# "Vintage" brand of guitars



## rcacs (May 4, 2011)

Hey all, new to the forum. I am looking at a "Vintage" brand of used guitar. The owner really doesnt know anything about it other than the brand name. I have only communicated via email to this point, but he doesnt think there is a model number. 

Here is a couple of pics of it that he sent me;

http://www.pembinavalleyonline.com/images/com_adsmanager/ads/62536b.jpg

http://www.pembinavalleyonline.com/images/com_adsmanager/ads/62536a.jpg

I would appreciate any feedback on the guitar.

Cheers!


----------



## Shepody (Mar 8, 2008)

Not sure if this info is helpful or not, but Marschell's Music on Henderson Hwy in Winnipeg carries that brand of guitar. To my knowledge there are no other Vintage retailers in town. Last year they were going for something like $700.


----------



## rcacs (May 4, 2011)

I went and looked at this guitar, turns out its a Vantage, not a Vintage. Apparently the owner can't read....

I did go to that Mar-Shell's Music and looked at the 2 Vintage guitars they had, did'nt care for the style of either one them.

At any rate, this other guitar is a Vantage 832GDT, unsure if its any good or not, has 3 pickups, all of them say "vantage" on them.

Cheers


----------



## jimihendrix (Jun 27, 2009)

Scroll down this page to "vantage"...start clicking all the links...

http://www.jedistar.com/jedistar_vintage_guitar_dating_v.htm


Here's a video of an almost identical model...

[video=youtube;JyQk0i8Yn9M]http://www.youtube.com/watch?v=JyQk0i8Yn9M&feature=related[/video]




This trademark was established in Matsumoku, Japan, around 1977. Original production was based in Japan from 1977 to 1990. Distributed by Music Industries Corporation of Floral Park, NY, since 1987. Instruments manufactured in Korea since 1990. [Source: Blue Book]

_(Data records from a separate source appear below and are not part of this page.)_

(* ===== verification/MambaReqAllocFacts.v ===== *)
(** * The prefix cache of hybrid models: requests enter a batch, facts

    [alloc_req_slots] gives every request of a batch a row and its slots of
    the Mamba pool, evicting checkpoints when the pool is short: three slots
    per request are always enough.  The forward pass writes the checkpoint of
    a request to the slot that the cache takes afterwards. *)

From S2P Require Import Prelude PyDict RadixKey KvEvents RadixTree RadixOps RadixInv RadixMoves.
From S2P Require Import RadixState RadixLocks RadixRun RadixEvents RadixInsert RadixSpec RadixEvict RadixLockOps.
From S2P Require Import RadixTotal RadixSlots RadixReq RadixReqFacts MambaTree MambaOps LruFacts MambaView MambaRules.
From S2P Require Import MambaInv MambaRun MambaHold MambaShrink MambaEvict MambaInsert MambaMatch MambaSpec MambaLaws.
From S2P Require Import MambaReq MambaReqFacts MambaReqAlloc.

(** ** Rows *)

Section rows.
Implicit Types (r : Req) (reqs : list Req).

(** [r'] is [r] with a row: its old one, or a new one. *)
Definition has_got_row r r' : Prop :=
  exists i, r' = set_pool_idx (Some i) r /\ (req_pool_idx r = Some i \/ req_pool_idx r = None).

Lemma assign_rows_spec reqs sel :
  length sel = (length reqs - length (List.filter has_row reqs))%nat ->
  Forall2 has_got_row reqs (assign_rows reqs sel) /\
  omap req_pool_idx (assign_rows reqs sel) ≡ₚ omap req_pool_idx reqs ++ sel.
Proof.
  revert sel. induction reqs as [|r reqs IH]; intros sel Hlen; simpl in *.
  - by destruct sel.
  - assert (length (List.filter has_row reqs) ≤ length reqs)%nat as Hle.
    { clear. induction reqs as [|a l IH]; simpl; [lia|]. destruct (has_row a); simpl; lia. }
    unfold has_row at 1 in Hlen. destruct (req_pool_idx r) as [i|] eqn:Hi; simpl in Hlen.
    + destruct (IH sel) as [H1 H2]; [lia|]. simpl. rewrite Hi. split; [|simpl; by rewrite H2].
      constructor; [|done]. exists i. split; [|by left]. destruct r. simpl in *. by subst.
    + destruct sel as [|j sel]; [simpl in Hlen; lia|]. destruct (IH sel) as [H1 H2]; [simpl in Hlen; lia|]. split.
      * constructor; [|done]. exists j. split; [done|by right].
      * simpl. rewrite H2. by rewrite Permutation_middle.
Qed.

Lemma scatter_rows_ne {B} rows (vals m : list B) j : j ∉ rows -> scatter_rows rows vals m !! j = m !! j.
Proof.
  unfold scatter_rows. revert vals m. induction rows as [|i rows IH]; intros vals m Hj; [done|].
  apply not_elem_of_cons in Hj as [Hne Hj]. destruct vals as [|v vals]; [done|]. simpl. rewrite IH by done.
  by rewrite list_lookup_insert_ne by congruence.
Qed.

Lemma scatter_rows_eq {B} rows (vals m : list B) k i v :
  NoDup rows -> Forall (fun i => (i < length m)%nat) rows -> rows !! k = Some i -> vals !! k = Some v ->
  scatter_rows rows vals m !! i = Some v.
Proof.
  revert vals m k. induction rows as [|j rows IH]; intros vals m k Hnd Hall Hk Hv; [done|].
  apply NoDup_cons in Hnd as [Hj Hnd]. apply Forall_cons in Hall as [Hjm Hall].
  destruct vals as [|w vals]; [done|]. destruct k as [|k]; simpl in Hk, Hv.
  - injection Hk as ->. injection Hv as ->.
    change (scatter_rows rows vals (<[i:=v]> m) !! i = Some v). rewrite scatter_rows_ne by done. by apply list_lookup_insert_eq.
  - change (scatter_rows rows vals (<[j:=w]> m) !! i = Some v). eapply IH; try done. by rewrite length_insert.
Qed.
End rows.

(** ** Slots *)

Section slots.
Context {A P : Type} `{KvFree A} `{!KvFreeTotal A} `{MambaSlots P} `{!MambaSlotsLaws P} `{Sha256} `{!Sha256Laws}.
Implicit Types (s : MambaRadixCache A P) (b : BatchEnv A P) (x : HybridExt) (f : MambaFields).
Abbreviation psz s := (page_size (m_params s)).

(** The slots a request has to get. *)
Definition slots_needed x f : nat :=
  ((match mamba_pool_idx f with Some _ => 0 | None => 1 end) +
   (if hp_extra_buffer x then match mamba_ping_pong_track_buffer f with Some _ => 0 | None => track_buffer_size x end else 0))%nat.

Definition track_idx_ok x (n : Z) : Prop :=
  track_buffer_size x = 2%nat /\ (n = 0 \/ n = 1) \/ track_buffer_size x = 1%nat /\ n = 0.

(** A buffer the request already has is as [alloc] makes it. *)
Definition buffer_ok x f : Prop :=
  (track_buffer_size x = 1 \/ track_buffer_size x = 2)%nat /\
  forall buf, mamba_ping_pong_track_buffer f = Some buf ->
    length buf = track_buffer_size x /\ exists n, mamba_next_track_idx f = Some n /\ track_idx_ok x n.

(** [f'] is [f] with the slots [taken]. *)
Record given x f (taken : list Z) f' : Prop := Given {
  gv_slot : exists z, mamba_pool_idx f' = Some z /\ match mamba_pool_idx f with
    | Some z0 => z = z0 /\ mamba_needs_clear f' = mamba_needs_clear f | None => mamba_needs_clear f' = true end;
  gv_buffer : hp_extra_buffer x = true -> exists buf n, mamba_ping_pong_track_buffer f' = Some buf /\
    length buf = track_buffer_size x /\ mamba_next_track_idx f' = Some n /\ track_idx_ok x n /\
    (mamba_ping_pong_track_buffer f ≠ None -> mamba_ping_pong_track_buffer f' = mamba_ping_pong_track_buffer f /\
      mamba_next_track_idx f' = mamba_next_track_idx f);
  gv_track : mamba_last_track_seqlen f' = mamba_last_track_seqlen f;
  gv_own : own_slots x f' ≡ₚ own_slots x f ++ taken
}.

Lemma b_alloc_run n b :
  (n ≤ length (ms_slots (m_pool (b_tree b))))%nat ->
  exists p', b_on_tree (mamba_alloc n) b =
    (Ok (Some (take n (ms_slots (m_pool (b_tree b))))), MkBatch (mu_pool p' (b_tree b)) (b_pool b) (b_ext b) (b_reqs b)) /\
    ms_slots p' = drop n (ms_slots (m_pool (b_tree b))).
Proof.
  intros Hn. destruct (ms_alloc_ok n _ Hn) as (p' & Ha & Hs). exists p'. split; [|done].
  unfold b_on_tree, zoom, mamba_alloc. by rewrite Ha.
Qed.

http://en.allexperts.com/q/Guitar-General-649/Vantage-v100-1.htm

http://www.matsumoku.org/models/vantage/vantage.html

http://www.wietsesguitars.nl/pagina9a.html

Vantage Bass dating snippet:

Serial no. 108001 was dated as 1981 based on the SN and was made in the Matsumoku plant..
and another comment: The Japanese basses produced in the Matsumoku factory usually had six- or seven-digit serial numbers, with the first digit or two denoting the year. [Source: Talkbass forum in 2005]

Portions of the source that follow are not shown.